The new funding will help fill gaps in Scotland’s digital skills knowledge as the pandemic makes in-class learning impossible.

Youth programming club Prewired has secured funding from Creative Informatics to help the long-running Edinburgh group move online.

Before the pandemic, Prewired sessions took place at CodeBase in Edinburgh. The funding will help the social enterprise embark on online learning for young people across Edinburgh, with plans to expand nationwide in Scotland in due course.

The Creative Informatics funding is also being used to adapt the Prewired Summer Hack, previously offered as a week-long team-based event for young people of secondary school age, to an online format held over several months.

Prewired co-founder Freda O’Byrne commented: “We’re thankful for the support from Creative Informatics to help us through a challenging phase, enabling our team to continue to work with our amazing community of young people, mentors and partners.

“Prewired has always been about encouraging our participants to engage with programming and providing an environment in which they can safely engage with like-minded peers, while having access to mentoring from academic and industry circles.

“While we look forward to gathering again in a physical space, the online format will allow us to take Prewired further and wider.”

A charity enterprise, Prewired was set up in response to what the founders say continues to be an educational gap when it comes to digital skills.

Prewired, which is also supported by the UK’s largest tech incubator CodeBase and tech groups Skyscanner and Deliveroo Engineering, has helped over 350 under-19s to develop computer programming and digital skills since being founded in 2013 in partnership with the University of Edinburgh’s School of Informatics.

Another driver for Prewired, which was referenced in Mark Logan’s Scottish Government-commissioned Scottish technology ecosystem review last August, is around industry statistics showing that while the global technology industry grows rapidly, there continues to be digital skills shortage, including in Scotland.

Resident Entrepreneur at Prewired Regina Vereker said: “We are excited to be using the funding to develop online resources for young people to learn coding, design and other digital skills, while building a digital community so that they can engage with each other and share knowledge.

“One aspect we are particularly looking forward to is the ‘Long Thin Summer Hack’, which will be a three-month long activity where teams design and develop their own digital projects.
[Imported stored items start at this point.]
(** document.getElementById("simulation-id").innerText = v *)
Definition set_id (v : JSValue) : Handler unit := fun b =>
  let p := page b in
  (inr tt,
   mkBrowser (mkPage v (simulation_status p) (line_plot p) (table_plot p))
             (alerts b) (requests b)).

(** Plotly.newPlot(document.getElementById("line-plot"), data) *)
Definition newPlot_line (data : JSValue) : Handler unit := fun b =>
  let p := page b in
  (inr tt,
   mkBrowser (mkPage (simulation_id p) (simulation_status p) (Some data) (table_plot p))
             (alerts b) (requests b)).

(** Plotly.newPlot(document.getElementById("table-plot"), data) *)
Definition newPlot_table (data : JSValue) : Handler unit := fun b =>
  let p := page b in
  (inr tt,
   mkBrowser (mkPage (simulation_id p) (simulation_status p) (line_plot p) (Some data))
             (alerts b) (requests b)).

(** alert(msg) *)
Definition alert (msg : string) : Handler unit := fun b =>
  (inr tt, mkBrowser (page b) (alerts b ++ [msg]) (requests b)).

(** await fetch(url): the request is logged and the server answers. *)
Definition fetch (server : Server) (rq : Request) : Handler Response := fun b =>
  let b' := mkBrowser (page b) (alerts b) (requests b ++ [rq]) in
  match server (requests b) rq with
  | Some r => (inr r, b')
  | None => (inl TypeError, b')
  end.

(** await response.json() *)
Definition response_json (r : Response) : Handler JSValue :=
  match json r with
  | Some v => ret v
  | None => throw SyntaxError
  end.
Lemma map_menu_shape_witness :
  mons (state world_after_pass) !! 1%nat
  = Some {| mon_index := 2; mon_name := JStr "LG ULTRAGEAR";
            mon_fp := "GSM|5B09|NOSN" |}
  ∧ ∃ sub, map_menu (mons (state world_after_pass))
             (idx_map (state world_after_pass)) !! 1%nat = Some sub
           ∧ length (items sub) = 8%nat.
Proof.
  assert (mons (state world_after_pass) !! 1%nat
          = Some {| mon_index := 2; mon_name := JStr "LG ULTRAGEAR";
                    mon_fp := "GSM|5B09|NOSN" |}) as Hm
    by (vm_compute; reflexivity).
  split; [exact Hm|].
  destruct (map_menu_shape _ (idx_map (state world_after_pass)) _ _ Hm)
    as (sub & Hsub & Hlen & _).
  exists sub. split; [exact Hsub|]. rewrite Hlen. vm_compute. reflexivity.
Defined.

Section MenuLines.
Context `{PyBuiltins}.


End MenuLines.


(** X21. For each monitor the DPI submenu holds the eight presets 100 to
    300 in order, and every one of them acts on the monitor's effective
    index, the index its line in the menu shows: clicking a preset starts
    the set-DPI work for that percentage and that index. *)
Theorem dpi_menu_acts_on_shown_index (ms : list Monitor) (im : gmap string Z)
    (d : gmap Z string) (i : nat) (m : Monitor) :
  ms !! i = Some m →
  ∃ line dm,
    monitor_lines ms im d !! i = Some line
    ∧ dpi_menus ms im !! i = Some dm
    ∧ dict_get (kwargs line) "idx" = Some (JInt (effective_index im m))
    ∧ dpi_pct <$> dpi_items dm = DPI_CHOICES
    ∧ (∀ item, item ∈ dpi_items dm →
         dpi_idx item = effective_index im m
         ∧ dpi_text item = pretty (dpi_pct item) +:+ "%"
         ∧ ∀ w, threads (click_dpi item w).2
                = threads w ++ [SetDpiWork (dpi_pct item) (effective_index im m)]).
Proof.
  intros Hm. unfold monitor_lines, dpi_menus. rewrite !list_lookup_fmap, Hm.
  cbn [fmap option_fmap option_map].
  eexists _, _. split; [reflexivity|]. split; [reflexivity|].
  cbn [kwargs dpi_items]. split; [done|]. split; [done|].
  intros item (pct & -> & _)%list_elem_of_fmap. done.
Qed.

Lemma dpi_menu_acts_on_shown_index_witness :
  ∃ dm, dpi_menus (mons (state world_after_pass))
          (idx_map (state world_after_pass)) !! 0%nat = Some dm
        ∧ dpi_pct <$> dpi_items dm = DPI_CHOICES.
Proof.
  destruct (dpi_menu_acts_on_shown_index (mons (state world_after_pass))
              (idx_map (state world_after_pass)) ∅ 0%nat
              {| mon_index := 1; mon_name := JStr "DELL U2720Q";
                 mon_fp := "DEL|A0F1|X7" |}
              ltac:(vm_compute; reflexivity))
    as (line & dm & _ & Hdm & _ & Hpct & _).
  exists dm. split; [exact Hdm|exact Hpct].
Defined.

(** X22. The quick audio submenus exist only for a non-empty endpoint
    list (two for the outputs, two for the inputs); every entry is an
    endpoint of the snapshot with the role "console" or "communications",
    so the work a click starts runs [Set-AudioDevice] with [-DefaultOnly] or
    [-CommunicationOnly], never for both roles at once, and runs nothing for
    an endpoint whose id is empty. *)
Theorem audio_menus_offer (outs ins : list (json * json)) :
  (outs = [] → ins = [] → audio_menus outs ins = [])
  ∧ length (audio_menus outs ins)
    = ((if outs is [] then 0 else 2) + (if ins is [] then 0 else 2))%nat
  ∧ (∀ menu item, menu ∈ audio_menus outs ins → item ∈ audio_items menu →
       (audio_text item, audio_id item) ∈ outs ++ ins
       ∧ (audio_role item = "console" ∨ audio_role item = "communications")
       ∧ ∀ w, threads (click_audio item w).2
              = threads w ++ [SetAudioWork (audio_id item) (audio_role item)]
            ∧ launched (set_audio_work (audio_id item) (audio_role item) w).2
              = launched w
                ++ (if truthy (audio_id item)
                    then [PowerShell
                            (SetAudioDevice (audio_id item)
                               (if String.eqb (audio_role item) "console"
                                then "-DefaultOnly" else "-CommunicationOnly"))]
                    else [])).
Proof.
  split; [by intros -> ->|]. split; [by destruct outs, ins|].
  assert (∀ role pool item, item ∈ audio_items_for role pool →
            (audio_text item, audio_id item) ∈ pool ∧ audio_role item = role)
    as Hpool.
  { intros role pool item ([n i] & -> & Hin)%list_elem_of_fmap. done. }
  assert (∀ item role pool,
            role = "console" ∨ role = "communications" →
            item ∈ audio_items_for role pool →
            ∀ w, launched (set_audio_work (audio_id item) (audio_role item) w).2
                 = launched w
                   ++ (if truthy (audio_id item)
                       then [PowerShell
                               (SetAudioDevice (audio_id item)
                                  (if String.eqb (audio_role item) "console"
                                   then "-DefaultOnly" else "-CommunicationOnly"))]
                       else [])) as Hwork.
  { intros item role pool Hrole Hin w. apply Hpool in Hin as [_ ->].
    unfold set_audio_work, try_finally, set_default_device.
    destruct (truthy (audio_id item)); simpl.
    - rewrite run_bind, run_ps_run.
      destruct Hrole as [-> | ->]; by destruct (hd (Ok quiet) (ps_out w)).
    - by rewrite app_nil_r. }
  intros menu item Hmenu Hitem. unfold audio_menus in Hmenu.
  apply elem_of_app in Hmenu as [Hmenu|Hmenu].
  - destruct outs as [|o outs]; [by apply elem_of_nil in Hmenu|].
    apply elem_of_cons in Hmenu as [->|Hmenu];
      [|apply elem_of_cons in Hmenu as [->|Hmenu];
        [|by apply elem_of_nil in Hmenu]];
      cbn [audio_items] in Hitem;
      (pose proof (Hpool _ _ _ Hitem) as [Hin Hrole];
       split; [apply elem_of_app; by left|]; split; [rewrite Hrole; auto|];
       intros w; split; [done|]; eapply Hwork; [|exact Hitem]; auto).
  - destruct ins as [|o ins]; [by apply elem_of_nil in Hmenu|].
    apply elem_of_cons in Hmenu as [->|Hmenu];
      [|apply elem_of_cons in Hmenu as [->|Hmenu];
        [|by apply elem_of_nil in Hmenu]];
      cbn [audio_items] in Hitem;
      (pose proof (Hpool _ _ _ Hitem) as [Hin Hrole];
       split; [apply elem_of_app; by right|]; split; [rewrite Hrole; auto|];
       intros w; split; [done|]; eapply Hwork; [|exact Hitem]; auto).
Qed.

Lemma audio_menus_offer_witness :
  speakers_media_menu ∈ audio_menus (outs state1) (ins state1)
  ∧ speakers_media_item ∈ audio_items speakers_media_menu
  ∧ launched (set_audio_work (audio_id speakers_media_item)
                (audio_role speakers_media_item) world0).2
    = [PowerShell (SetAudioDevice (JStr "{0.0.0.00000000}.{a1}") "-DefaultOnly")].
Proof.
  assert (speakers_media_menu ∈ audio_menus (outs state1) (ins state1)) as Hmenu
    by apply list_elem_of_here.
  assert (speakers_media_item ∈ audio_items speakers_media_menu) as Hitem
    by apply list_elem_of_here.
  split; [exact Hmenu|]. split; [exact Hitem|].
  destruct (audio_menus_offer (outs state1) (ins state1)) as (_ & _ & Hoffer).
  destruct (Hoffer _ _ Hmenu Hitem) as (_ & _ & Hclick).
  exact (proj2 (Hclick world0)).
Defined.

(** ** Threads and the lock *)

(** X23. While the refresh thread replaces the snapshot and menu threads
    read it, in every interleaving at most one thread is inside its
    [with state_lock:] block: never the refresh thread together with a menu
    thread, never two menu threads. Outside the refresh thread's block the
    cache is whole: it holds the old snapshot or the new one. *)
Theorem mutual_exclusion (old new : State) (locals : list State) (c : Config) :
  rtc (step new) (start old locals) c →
  (∀ k i k' l, writer c = Inside k → readers c !! i = Some (Inside k', l) → False)
  ∧ (∀ i j k k' l l',
       readers c !! i = Some (Inside k, l) →
       readers c !! j = Some (Inside k', l') → i = j)
  ∧ ((∀ k, writer c ≠ Inside k) → shared c = old ∨ shared c = new).
Proof.
  intros Hrun. apply inv_reachable in Hrun as [Hw Hr].
  unfold writer_inv in Hw. split; [|split].
  - intros k i k' l Hpc Hi. rewrite Hpc in Hw. destruct Hw as (Hlk & _).
    destruct (Hr i _ Hi) as (Hlk' & _). congruence.
  - intros i j k k' l l' Hi Hj.
    destruct (Hr i _ Hi) as (Hlk & _). destruct (Hr j _ Hj) as (Hlk' & _).
    congruence.
  - intros Hout. destruct (writer c) as [|k|]; [left|by destruct (Hout k)|right];
      by destruct Hw.
Qed.
(** The removal of the two legacy companion resources, as it follows a
    successful apply inside the action of [deployAgent]: [output] is the
    output of the apply, and the error at that point is nil. *)
Definition removeCompanions (cluster : Cluster) (kubeConfig : KubeConfig)
    (output : string) : M (Cluster * option error) :=
  '(output, err) ←
    (if authRemovalDue cluster
     then call (EvDelete AuthDaemonSet kubeConfig)
               (λ h, kubectl_Delete env h AuthDaemonSet kubeConfig)
     else mret (output, None));
  match deleteFailed err output authNotFoundError with
  | Some failure => mret (cluster, Some failure)
  | None => removeNodeAgent cluster kubeConfig output
  end.

(** The action [deployAgent] hands to the AgentDeployed condition. *)
Definition applyAgent (desiredAgent desiredAuth : string)
    (desiredFeatures : gomap bool) (desiredTaints : slice Taint)
    (kubeConfig : KubeConfig) (cluster : Cluster) : M (Cluster * option error) :=
  '(yaml, err) ← getYAML cluster desiredAgent desiredAuth desiredFeatures desiredTaints;
  match err with
  | Some e => mret (cluster, Some e)
  | None =>
      '(output, err) ← applyLoop 5 yaml kubeConfig EmptyString None;
      match err with
      | Some e =>
          mret (cluster,
                Some (errors_WithMessage
                        (types_NewErrors e (errors_New (formatKubectlApplyOutput output)))
                        "Error while applying agent YAML, it will be retried automatically"))
      | None =>
          removeCompanions (cond_Message ClusterConditionAgentDeployed cluster output)
                           kubeConfig output
      end
  end.

(** [m[k] = v]: a write to a nil map panics. *)
Definition go_assign {V} (m : gomap V) (k : string) (v : V) : M (gomap V) :=
  match m with
  | Some g => mret (Some (<[k := v]> g))
  | None => panic
  end.

(** The image asked for, or the resolved setting when none or [fixed]. *)
Definition desiredAgentImage (cluster : Cluster) : string :=
  let desiredAgent := getDesiredImage cluster in
  if bool_decide (desiredAgent = EmptyString) || bool_decide (desiredAgent = "fixed")
  then ResolveAgentImage env cluster
  else desiredAgent.

Definition desiredAuthImage (cluster : Cluster) : string :=
  if LocalClusterAuthEndpoint_Enabled (Spec cluster) then
    let desiredAuth := DesiredAuthImage (Spec cluster) in
    if bool_decide (desiredAuth = EmptyString) || bool_decide (desiredAuth = "fixed")
    then ResolveAuthImage env cluster
    else desiredAuth
  else EmptyString.

(** The writes that end [deployAgent] once the apply and the cache refresh
    have succeeded. *)
Definition commitState (cluster : Cluster) (desiredAgent desiredAuth : string)
    (desiredFeatures : gomap bool) : M Cluster :=
  let cluster := set_Status (set_AgentImage desiredAgent) cluster in
  let cluster := set_Status (set_AgentFeatures desiredFeatures) cluster in
  let cluster :=
    if bool_decide (DesiredAgentImage (Spec cluster) = "fixed")
    then set_Spec (set_DesiredAgentImage desiredAgent) cluster else cluster in
  let cluster := set_Status (set_AuthImage desiredAuth) cluster in
  let cluster :=
    if bool_decide (DesiredAuthImage (Spec cluster) = "fixed")
    then set_Spec (set_DesiredAuthImage desiredAuth) cluster else cluster in
  cluster ←
    (if bool_decide (go_index EmptyString (Annotations cluster) AgentForceDeployAnn = "true")
     then ann ← go_assign (Annotations cluster) AgentForceDeployAnn "false";
          mret (set_Annotations ann cluster)
     else mret cluster);
  mret (set_Status (set_AppliedAgentEnvVars (AgentEnvVars (Spec cluster))) cluster).

Definition deployAgent (cluster : Cluster) : M (Cluster * option error) :=
  if Internal (Spec cluster) then mret (cluster, None)
  else
    _ ← logrus_Tracef ("clusterDeploy: deployAgent called for [" ++ Name cluster ++ "]");
    let desiredAgent := desiredAgentImage cluster in
    let desiredAuth := desiredAuthImage cluster in
    let desiredFeatures : gomap bool := Some ∅ in
    '(desiredTaints, err) ← getControlPlaneTaints (Name cluster);
    match err with
    | Some e => mret (cluster, Some e)
    | None =>
        redeploy ← redeployAgent cluster desiredAgent desiredAuth
                                 desiredFeatures desiredTaints;
        if negb redeploy then mret (cluster, None)
        else
          kubeConfig ← getKubeConfig cluster;
          match kubeConfig with
          | inr e => mret (cluster, Some e)
          | inl kubeConfig =>
              '(cluster, err) ←
                cond_Do ClusterConditionAgentDeployed cluster
                  (applyAgent desiredAgent desiredAuth desiredFeatures
                              desiredTaints kubeConfig);
              match err with
              | Some e => mret (cluster, Some e)
              | None =>
                  err ← cacheAgentImages (Name cluster);
                  match err with
                  | Some e => mret (cluster, Some e)
                  | None =>
                      cluster ← commitState cluster desiredAgent desiredAuth
                                            desiredFeatures;
                      mret (cluster, None)
                  end
              end
          end
    end.

Definition setNetworkPolicyAnn (cluster : Cluster) : M (Cluster * option error) :=
  match EnableNetworkPolicy (Spec cluster) with
  | Some _ => mret (cluster, None)
  | None =>
      match RKEConfig (Spec cluster) with
      | Some rke =>
          if bool_decide (Network_Plugin rke = "canal") then
            let cluster := set_Spec (set_EnableNetworkPolicy (Some true)) cluster in
            ann ← go_assign (Annotations cluster)
                    "networking.management.cattle.io/enable-network-policy" "true";
            mret (set_Annotations ann cluster, None)
          else mret (cluster, None)
      | None => mret (cluster, None)
      end
  end.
It’s a great experience for the young people that take part, giving them an early taste of what both a further education and a career in digital technology can look like.

“The Summer Hack has always been a fun and engaging part of Prewired’s activities, so to be able to hold it again in a new format during these challenging times is fantastic.

“We’re keen for people to visit the Prewired site and sign up to be kept up to date with more information.”


Ewan Klein, Professor Emeritus of Language Technology at University of Edinburgh and Prewired co-founder, said: “In the days before Covid-19, our weekly sessions not just provided a great environment for young people working together, but also acted as a demo for visitors from schools, the third sector and tech companies.

“They could see in real life how we do things, exchange ideas and ways of learning and understand our goals and ethos of self-directed learning.

“While an online version of Prewired won’t provide the same easy interactions, we are hoping that it will allow us to connect to a wider and more diverse community of young people across the city, and also to collaborate with other fantastic youth organisations to create new opportunities for digital-based team projects.”